Sorte tem o DJ, que pode recorrer ao passado (flashbacks), ao presente (hits) e ao futuro (lançamentos) para construir seus sets.
E ao contrário dos DJs de Pop, que ficam “presos” às versões originais, quem toca eletrônico tem à sua disposição um leque quase infinito de remixes, mashups e edits.
Por isso, é no mínimo inusitado quando os sets dos DJs começam a ficar muito parecidos. Em teoria, não haveria motivo para acontecer.
Um grande DJ e produtor (amigo desta coluna), de tempos em tempos jogava sua case inteira de CDs fora.
Na época eu já tinha muita vontade de tocar, então obviamente não deixava nada ir pro lixo: pegava tudo.

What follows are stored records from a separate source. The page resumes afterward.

(** * arrow-buoys: the ingest parser, the atomic writer and the stream source

    A shallow embedding of the two Go programs of the repository:
    - [go-ingest] (fetch, [parseNdbcStdMet], [writeParquet], [runOnce]);
    - [go-source] ([readParquet], [rowsToRecord], [streamHandler]).

    Go values are embedded as follows.
    - [string] is a byte string: Rocq's [string], one [ascii] per byte;
      [[]byte] is [list byte].
    - [int] and [int64] are [Z]; the narrowing conversion [int32(v)] is
      written out as [int32_of].
    - [float64] is [spec_float] at precision 53 and maximal exponent 1024.
    - A nullable pointer [*T] is [option T].
    - [map[string]int] is [gmap string nat].
    - [(T, error)] results are [outcome T]; [error] alone is [option error].

    The Go standard library functions the programs call ([strings],
    [strconv], [bufio], [time]) are embedded from their documented
    behaviour.  The [strings] functions are embedded on ASCII: a byte above
    127 is an ordinary character, neither white space nor a letter. *)

From Stdlib Require Import ZArith List Bool Ascii String Strings.Byte Lia.
From Stdlib Require Import Floats.SpecFloat.
From stdpp Require Import base option list gmap strings.

Local Open Scope Z_scope.

(** ** Errors and results *)

Inductive error : Type :=
| EOF                              (* io.EOF *)
| ErrBufferFull                    (* bufio.ErrBufferFull *)
| ErrNoProgress                    (* io.ErrNoProgress *)
| ErrSyntax                        (* strconv.ErrSyntax *)
| ErrRange                         (* strconv.ErrRange *)
| ErrNotExist                      (* fs.ErrNotExist *)
| ErrHTTP (status : Z)             (* fmt.Errorf("fetch %s: HTTP %d") *)
| ErrWrapped (e : error)           (* fmt.Errorf("fetch %s: %w") *)
| ErrOther (msg : string).         (* any other failure of the environment *)

(** [Diverged] is the model's answer when a loop ran out of fuel; the
    theorems below show that the programs never produce it. *)
Inductive outcome (A : Type) : Type :=
| Ok (a : A)
| Err (e : error)
| Diverged.
Arguments Ok {A} a.
Arguments Err {A} e.
Arguments Diverged {A}.

Definition is_Ok {A} (o : outcome A) : bool :=
  match o with Ok _ => true | _ => false end.

(** ** Package strings (ASCII) *)

Module strings.

Definition byte_of (c : ascii) : Z := Z.of_N (N_of_ascii c).

(** unicode.IsSpace on ASCII: tab, newline, vertical tab, form feed,
    carriage return and space. *)
Definition isSpace (c : ascii) : bool :=
  let n := byte_of c in ((9 <=? n) && (n <=? 13)) || (n =? 32).

Definition upperByte (c : ascii) : ascii :=
  let n := byte_of c in
  if (97 <=? n) && (n <=? 122) then ascii_of_N (Z.to_N (n - 32)) else c.

Fixpoint ToUpper (s : string) : string :=
  match s with
  | EmptyString => EmptyString
  | String c s' => String (upperByte c) (ToUpper s')
  end.

Definition HasPrefix (s p : string) : bool := String.prefix p s.

Definition TrimPrefix (s p : string) : string :=
  if HasPrefix s p
  then String.substring (String.length p) (String.length s - String.length p) s
  else s.

Fixpoint trimLeft (s : string) : string :=
  match s with
  | EmptyString => EmptyString
  | String c s' => if isSpace c then trimLeft s' else s
  end.

Fixpoint trimRight (s : string) : string :=
  match s with
  | EmptyString => EmptyString
  | String c s' =>
      match trimRight s' with
      | EmptyString => if isSpace c then EmptyString else String c EmptyString
      | t => String c t
      end
  end.

Definition TrimSpace (s : string) : string := trimRight (trimLeft s).

(** [Fields] splits around runs of white space; [cur] is the field being
    read, and no field is empty. *)
Fixpoint fieldsFrom (cur : string) (s : string) : list string :=
  match s with
  | EmptyString =>
      match cur with EmptyString => [] | _ => [cur] end
  | String c s' =>
      if isSpace c
      then match cur with
           | EmptyString => fieldsFrom EmptyString s'
           | _ => cur :: fieldsFrom EmptyString s'
           end
      else fieldsFrom (String.append cur (String c EmptyString)) s'
  end.

Definition Fields (s : string) : list string := fieldsFrom EmptyString s.

End strings.

(** ** Package strconv: integers *)

Module strconv.

Definition maxUint64 : Z := 2 ^ 64 - 1.

Definition digit10 (c : ascii) : option Z :=
  let n := strings.byte_of c in
  if (48 <=? n) && (n <=? 57) then Some (n - 48) else None.

(** The loop of [ParseUint(s, 10, 64)]: a byte that is no decimal digit is
    a syntax error, a value above [maxUint64] a range error (and the value
    returned is then [maxUint64]). *)
Fixpoint parseUintLoop (s : string) (n : Z) : Z * option error :=
  match s with
  | EmptyString => (n, None)
  | String c s' =>
      match digit10 c with
      | None => (0, Some ErrSyntax)
      | Some d =>
          let cutoff := maxUint64 / 10 + 1 in
          if cutoff <=? n then (maxUint64, Some ErrRange)
          else
            let n10 := n * 10 in
            let n1 := (n10 + d) mod 2 ^ 64 in
            if (n1 <? n10) || (maxUint64 <? n1)
            then (maxUint64, Some ErrRange)
            else parseUintLoop s' n1
      end
  end.

Definition ParseUint10 (s : string) : Z * option error :=
  match s with
  | EmptyString => (0, Some ErrSyntax)
  | _ => parseUintLoop s 0
  end.

(** [ParseInt(s, 10, 64)]. *)
Definition ParseInt (s : string) : Z * option error :=
  match s with
  | EmptyString => (0, Some ErrSyntax)
  | String c s' =>
      let plus := Ascii.eqb c "+"%char in
      let neg := Ascii.eqb c "-"%char in
      let digits := if plus || neg then s' else s in
      match ParseUint10 digits with
      | (_, Some ErrSyntax) => (0, Some ErrSyntax)
      | (un, _) =>
          let cutoff := 2 ^ 63 in
          if negb neg && (cutoff <=? un) then (cutoff - 1, Some ErrRange)
          else if neg && (cutoff <? un) then (- cutoff, Some ErrRange)
          else (if neg then - un else un, None)
      end
  end.

(** [Atoi(s)] on a 64-bit platform is [ParseInt(s, 10, 0)] with a fast
    path for short inputs that returns the same value and the same kind
    of error. *)
Definition Atoi (s : string) : Z * option error := ParseInt s.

Às vezes, olhando para um CD, ele pensava alto: “ah, essa música aqui não vou mais tocar não“, no que rapidamente eu fisgava o CD.
Nisso, fui juntando clássicos que hoje em dia, poucos têm. Não estão disponíveis em nenhuma plataforma digital.

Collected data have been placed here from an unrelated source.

(** * Symbol SDK infrastructure layer: value codecs, alias decoding,
      query defaulting and the repository factory's shared network identity.

    Shallow embedding of [src/infrastructure/AccountHttp.ts],
    [src/infrastructure/BlockHttp.ts] and [src/infrastructure/NamespaceHttp.ts],
    the last of which also holds the class [RepositoryFactoryHttp].

    Thrown JavaScript exceptions are values of a sum type; the rxjs
    observables the factory builds are a state machine over subscriptions,
    responses and promise callbacks; the HTTP traffic is a log of the
    requests sent. Classes of the repository whose sources are not at hand
    ([Http], [UInt64], [Address], [MosaicId], ...) are modelled from the
    specification and marked as such. *)

From Stdlib Require Import ZArith NArith String Ascii Bool Lia Arith List.
From Stdlib Require Import Decimal DecimalString DecimalN DecimalFacts.
From Stdlib.Strings Require Byte.
From Equations Require Import Equations.
Import ListNotations.

Local Open Scope string_scope.
Local Open Scope Z_scope.

(* ================================================================= *)
(** ** Outcomes of code that may throw *)

Inductive result (E A : Type) : Type :=
| Ok (a : A)
| Throw (e : E).
Arguments Ok {E A} a.
Arguments Throw {E A} e.

Definition bind {E A B} (r : result E A) (k : A -> result E B) : result E B :=
  match r with
  | Ok a => k a
  | Throw e => Throw e
  end.

Definition fmap {E A B} (f : A -> B) (r : result E A) : result E B :=
  bind r (fun a => Ok (f a)).

Declare Scope result_scope.
Delimit Scope result_scope with result.
Notation "x <- r ;; k" := (bind r (fun x => k))
  (at level 61, r at next level, right associativity) : result_scope.

(** Decode-time errors of the value codec and the variant decoder
    (spec section 7). *)
Inductive DecodeError : Type :=
| MalformedValue
| MissingAliasPayload.

(* ================================================================= *)
(** ** UInt64: the unsigned 64-bit value codec *)

Module UInt64.

(** Two 32-bit unsigned words, as the wire format splits the value. *)
Record t : Type := mk { lower : Z; higher : Z }.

Quem tem, tem. Quem não tem, não tem mais. Inclusive o próprio produtor.
Foi o que aconteceu com meu amigo, que depois de tantos HDs formatados, backups perdidos, ficou sem algumas produções suas, as quais eu tive a imensa satisfação de poder mandar de volta.

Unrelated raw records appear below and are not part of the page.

(** * GIPS: shader-annotation loader and pipeline change requests

    A shallow embedding of
    - [App::handlePCR] (src/gips_app.cpp): the pipeline change requests
      and the renumbering of the show index, and
    - [Node::load] in its two dialect variants: the analysis of the
      lexeme stream (annotation comments, uniform declarations, pass
      declarations) and the assembly of the per-pass shader sources,
    - the rest of the bookkeeping of [App] (src/gips_app.cpp): input
      files, the position of the image on the screen, the size of a
      loaded image, the alpha channel of a pattern, and the test image
      of the first version of the application,
    - the context menu of a node (src/gips_ui.cpp) and the file
      fingerprints of file_util.h.

    Layout: all definitions first (Part I), then the lemmas and theorems
    (Part II). *)

From Stdlib Require Import ZArith List String Ascii Bool Lia.
From Stdlib Require Import Numbers.DecimalString.
Import ListNotations.

Open Scope string_scope.
Open Scope list_scope.
Open Scope Z_scope.

(* ===================================================================== *)
(** * Part I: definitions                                                 *)
(* ===================================================================== *)

(* --------------------------------------------------------------------- *)
(** ** Lists used as vectors                                              *)
(* --------------------------------------------------------------------- *)

(** [std::vector::insert(begin() + i, x)]. *)
Definition insert_at {A} (i : nat) (x : A) (l : list A) : list A :=
  firstn i l ++ x :: skipn i l.

(** [std::vector::erase(begin() + i)]. *)
Definition remove_at {A} (i : nat) (l : list A) : list A :=
  firstn i l ++ skipn (S i) l.

(** In-place update of the element at index [i] (a write through a
    pointer or reference to [l[i]]). *)
Fixpoint modify_nth {A} (i : nat) (f : A -> A) (l : list A) : list A :=
  match l, i with
  | [], _ => []
  | x :: r, O => f x :: r
  | x :: r, S j => x :: modify_nth j f r
  end.

(* --------------------------------------------------------------------- *)
(** ** The application: pipeline change requests (src/gips_app.cpp)       *)
(* --------------------------------------------------------------------- *)

Module PipelineChangeRequest.

Inductive Type_ :=
| None | InsertNode | ReloadNode | RemoveNode | MoveNode
| UpdateSource | LoadImage | SaveResult.

Record t := {
  type : Type_;
  nodeIndex : Z;
  targetIndex : Z;
  path : string
}.

End PipelineChangeRequest.

(** What [handlePCR] reaches outside of the pipeline bookkeeping: node
    loading (which compiles on the GPU), image loading, and the check of
    the file extension of a save path. *)
Class AppExtern (Node : Type) := {
  loadNode : string -> option Node;
  reloadNode : Node -> Node;
  updateImage : bool;
  loadImage : string -> bool;
  isSaveImageFile : string -> bool
}.

Module Pipeline.
Section WithNode.
Context {Node : Type} `{AppExtern Node}.

(** Modelled from the spec: the [Pipeline] class, which is not among
    the source files: "ordered sequence of Nodes, dirty flag"; every
    structural edit sets the flag. *)
Record t := {
  m_nodes : list Node;
  m_changed : bool
}.

Definition nodeCount (p : t) : Z := Z.of_nat (List.length (m_nodes p)).

Definition markAsChanged (p : t) : t :=
  {| m_nodes := m_nodes p; m_changed := true |}.

(** Modelled from the spec: [Pipeline::addNode(filename, index)]; the
    pipeline class is not among the source files.  The spec: "loads and
    classifies/compiles a new Node; on success, inserts at atIndex (or
    appends if atIndex is out of range)".  The boolean is the success of
    the call. *)
Definition addNode (p : t) (filename : string) (index : Z) : t * bool :=
  match loadNode filename with
  | Some n =>
      if (0 <=? index) && (index <? nodeCount p)
      then ({| m_nodes := insert_at (Z.to_nat index) n (m_nodes p);
               m_changed := true |}, true)
      else ({| m_nodes := m_nodes p ++ [n]; m_changed := true |}, true)
  | Datatypes.None => (p, false)
  end.

(** Modelled from the spec: [Pipeline::addNode(filename)] without an
    index appends ("insert at end"). *)
Definition addNodeAtEnd (p : t) (filename : string) : t * bool :=
  addNode p filename (-1).

(** Modelled from the spec: [Pipeline::removeNode(index)], "deletes the
    Node at index". *)
Definition removeNode (p : t) (index : Z) : t :=
  {| m_nodes := remove_at (Z.to_nat index) (m_nodes p); m_changed := true |}.

(** Modelled from the spec: [Pipeline::moveNode(from, to)], "relocates a
    Node": the node leaves its place and is put back at the target
    index. *)
Definition moveNode (p : t) (fromIndex toIndex : Z) : t :=
  match nth_error (m_nodes p) (Z.to_nat fromIndex) with
  | Some n =>
      {| m_nodes := insert_at (Z.to_nat toIndex) n
                      (remove_at (Z.to_nat fromIndex) (m_nodes p));
         m_changed := true |}
  | Datatypes.None => p
  end.

(** [m_pipeline.node(i).reload(vs)]. *)
Definition reloadNodeAt (p : t) (index : Z) : t :=
  {| m_nodes := modify_nth (Z.to_nat index) reloadNode (m_nodes p);
     m_changed := m_changed p |}.

End WithNode.
Arguments t : clear implicits.
End Pipeline.

Module App.
Section WithNode.
Context {Node : Type} `{AppExtern Node}.

Record t := {
  m_pcr : PipelineChangeRequest.t;
  m_pipeline : Pipeline.t Node;
  m_showIndex : Z
}.

Definition withPipeline (a : t) (p : Pipeline.t Node) : t :=
  {| m_pcr := m_pcr a; m_pipeline := p; m_showIndex := m_showIndex a |}.

Definition withShowIndex (a : t) (i : Z) : t :=
  {| m_pcr := m_pcr a; m_pipeline := m_pipeline a; m_showIndex := i |}.

(** "reset PCR" at the end of [handlePCR]. *)
Definition resetPCR (a : t) : t :=
  {| m_pcr := {| PipelineChangeRequest.type := PipelineChangeRequest.None;
                 PipelineChangeRequest.nodeIndex := 0;
                 PipelineChangeRequest.targetIndex := 0;
                 PipelineChangeRequest.path := EmptyString |};
     m_pipeline := m_pipeline a;
     m_showIndex := m_showIndex a |}.

(** The [switch] of [App::handlePCR].  The result is [inl] for the early
    [return true] of the SaveResult case (the request is kept), and
    [inr (a', done)] when control reaches "reset PCR". *)
Definition dispatchPCR (a : t) : t + (t * bool) :=
  let pcr := m_pcr a in
  let nodeIndex := PipelineChangeRequest.nodeIndex pcr in
  let targetIndex := PipelineChangeRequest.targetIndex pcr in
  let path := PipelineChangeRequest.path pcr in
  let validNodeIndex :=
    (0 <? nodeIndex) && (nodeIndex <=? Pipeline.nodeCount (m_pipeline a)) in
  match PipelineChangeRequest.type pcr with
  | PipelineChangeRequest.InsertNode =>
      if validNodeIndex then
        let '(p', ok) := Pipeline.addNode (m_pipeline a) path (nodeIndex - 1) in
        let a1 := withPipeline a p' in
        inr (if ok && (nodeIndex <=? m_showIndex a)
             then withShowIndex a1 (m_showIndex a + 1) else a1, true)
      else
        let oldNodeCount := Pipeline.nodeCount (m_pipeline a) in
        let '(p', ok) := Pipeline.addNodeAtEnd (m_pipeline a) path in
        let a1 := withPipeline a p' in
        inr (if ok && (m_showIndex a =? oldNodeCount)
             then withShowIndex a1 (m_showIndex a + 1) else a1, true)
  | PipelineChangeRequest.ReloadNode =>
      if validNodeIndex
      then inr (withPipeline a
                  (Pipeline.reloadNodeAt (m_pipeline a) (nodeIndex - 1)), true)
      else inr (a, false)
  | PipelineChangeRequest.RemoveNode =>
      if validNodeIndex then
        let a1 := withPipeline a
                    (Pipeline.removeNode (m_pipeline a) (nodeIndex - 1)) in
        inr (if nodeIndex <=? m_showIndex a
             then withShowIndex a1 (m_showIndex a - 1) else a1, true)
      else inr (a, false)
  | PipelineChangeRequest.MoveNode =>
      if validNodeIndex && negb (nodeIndex =? targetIndex)
         && (0 <? targetIndex)
         && (targetIndex <=? Pipeline.nodeCount (m_pipeline a))
      then
        let a1 := withPipeline a
                    (Pipeline.moveNode (m_pipeline a)
                       (nodeIndex - 1) (targetIndex - 1)) in
        inr (if (Z.min nodeIndex targetIndex <? m_showIndex a)
                && (m_showIndex a <? Z.max nodeIndex targetIndex)
             then if nodeIndex <? targetIndex
                  then withShowIndex a1 (m_showIndex a - 1)
                  else withShowIndex a1 (m_showIndex a + 1)
             else a1, true)
      else inr (a, false)
  | PipelineChangeRequest.UpdateSource =>
      inr (if updateImage
           then withPipeline a (Pipeline.markAsChanged (m_pipeline a))
           else a, false)
  | PipelineChangeRequest.LoadImage =>
      inr (if loadImage path
           then withPipeline a (Pipeline.markAsChanged (m_pipeline a))
           else a, false)
  | PipelineChangeRequest.SaveResult =>
      if isSaveImageFile path then inl a else inr (a, false)
  | PipelineChangeRequest.None => inr (a, false)
  end.

(** [bool App::handlePCR()]. *)
Definition handlePCR (a : t) : t * bool :=
  match PipelineChangeRequest.type (m_pcr a) with
  | PipelineChangeRequest.None => (a, false)
  | _ =>
      match dispatchPCR a with
      | inl a' => (a', true)
      | inr (a', done) => (resetPCR a', done)
      end
  end.

(** The requests as the UI layer files them ([requestInsertNode] and
    its siblings fill the single request slot). *)
Definition request (a : t) (ty : PipelineChangeRequest.Type_)
    (nodeIndex targetIndex : Z) (path : string) : t :=
  {| m_pcr := {| PipelineChangeRequest.type := ty;
                 PipelineChangeRequest.nodeIndex := nodeIndex;
                 PipelineChangeRequest.targetIndex := targetIndex;
                 PipelineChangeRequest.path := path |};
     m_pipeline := m_pipeline a;
     m_showIndex := m_showIndex a |}.

Definition insert (a : t) (source : string) (atIndex : Z) : t :=
  fst (handlePCR (request a PipelineChangeRequest.InsertNode atIndex 0 source)).

Definition remove (a : t) (index : Z) : t :=
  fst (handlePCR (request a PipelineChangeRequest.RemoveNode index 0 EmptyString)).

Definition move (a : t) (fromIndex toIndex : Z) : t :=
  fst (handlePCR (request a PipelineChangeRequest.MoveNode fromIndex toIndex EmptyString)).

Definition nodes (a : t) : list Node := Pipeline.m_nodes (m_pipeline a).

(** The node shown at 1-based stage [i] ([None] for the input image
    stage 0 and for stages beyond the end). *)
Definition nodeAtStage (a : t) (i : Z) : option Node :=
  if 0 <? i then nth_error (nodes a) (Z.to_nat (i - 1)) else Datatypes.None.

End WithNode.
Arguments t : clear implicits.
End App.

(* --------------------------------------------------------------------- *)
(** ** Renumbering rules as the specification words them                  *)
(* --------------------------------------------------------------------- *)

(** insert: "if the active-stage index was >= the insertion point, it
    increments by one". *)
Definition spec_insert_showIndex (insertionPoint showIndex : Z) : Z :=
  if insertionPoint <=? showIndex then showIndex + 1 else showIndex.

(** move: "if the active-stage index lies strictly between from and to,
    it shifts by one in the direction opposite to the moved node's
    direction of travel; if it equals from it travels with the node to
    to". *)
Definition spec_move_showIndex (from to showIndex : Z) : Z :=
  if (Z.min from to <? showIndex) && (showIndex <? Z.max from to)
  then (if from <? to then showIndex - 1 else showIndex + 1)
  else if showIndex =? from then to else showIndex.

Passados tantos anos, entendo-o melhor.
Era uma época em que havia muita coisa boa para ser tocada.
Por aqui ainda se tocavam hits do circuito europeu. As divas lançavam álbuns anualmente…
Não havia muito essa preocupação de preservar a memória. Os SETs dos DJs praticamente só tinham hits e lançamentos.
O tempo passou, a cena mudou, a própria experimentação dos DJs foi chegando à conclusão que em certas horas recorrer ao passado pode ser uma boa idéia.
Eu lembro bem de algumas atrações internacionais que vinham ao Brasil e tocavam SETs no peak hour com bastante hits antigos, levando o público ao delírio, para surpresa de muitos DJs nacionais presentes, que aos poucos foram caindo a sua ficha de que: “Poxa, se o gringo vem, faz isso e dá certo, o que me impede de fazer o mesmo?“.
Músicas antigas tem a capacidade de fazer você voltar no tempo, relembrar pessoas, festas e momentos felizes.
A música tem a capacidade de liberar hormônios do sistema de recompensa do cérebro, como a dopamina.
Quantos de nós já não ficamos arrepiados ao ouvir uma música antiga que não ouvíamos há muito tempo?
Esse arrepio nada mais é do que uma descarga de dopamina.
Antes que alguém diga: “ah mas o DJ vai tocar só música antiga?“, a resposta é: claro que não!
O objetivo aqui não é ficar preso ao passado.
O DJ que ficou preso a uma época, tem sua carreira encerrada quando ela acaba.
Uma das funções do DJ é tocar os hits atuais que a pista quer, lógico. E também educar seu público, apresentando tracks novas que devem estourar.
A ideia é apenas perder o medo de arriscar.
Então em qual momento eu posso fazer isso?
Se você estiver no warmup, dá pra tocar bastante velharias, deixando os hits para os DJs seguintes, como deve ser. É uma ocasião bem propícia.
No peak hour a dosagem tem que ser menor. Em conta-gotas.
Quando você sentir que já está com a pista na mão, aí talvez seja hora de surpreender e emocionar seu público com aquela antiga que sempre salva.
Existe ainda uma outra situação onde você poderia tocá-las sem medo de ser feliz: em Festivais.
Muitos DJs tocam em Festivais o SET do dia-a-dia da boate. Não que esteja errado.
Dá certo? Dá. Ninguém vai poder dizer que tocou mal. Mas poderia empolgar mais.
O clima festivo, de reencontro com amigos de todo o Brasil, costuma ser perfeito para revisitar outras épocas e fazer uma viagem musical pela house music.
Então é hora de organizar sua biblioteca e tirar o pó das velharias.
Certamente, ouvindo-as em 2021, verá que algumas versões ficaram datadas. Mas outras sobreviveram bem ao tempo, se tornaram atemporais, e ainda tem muita pista para tocá-las.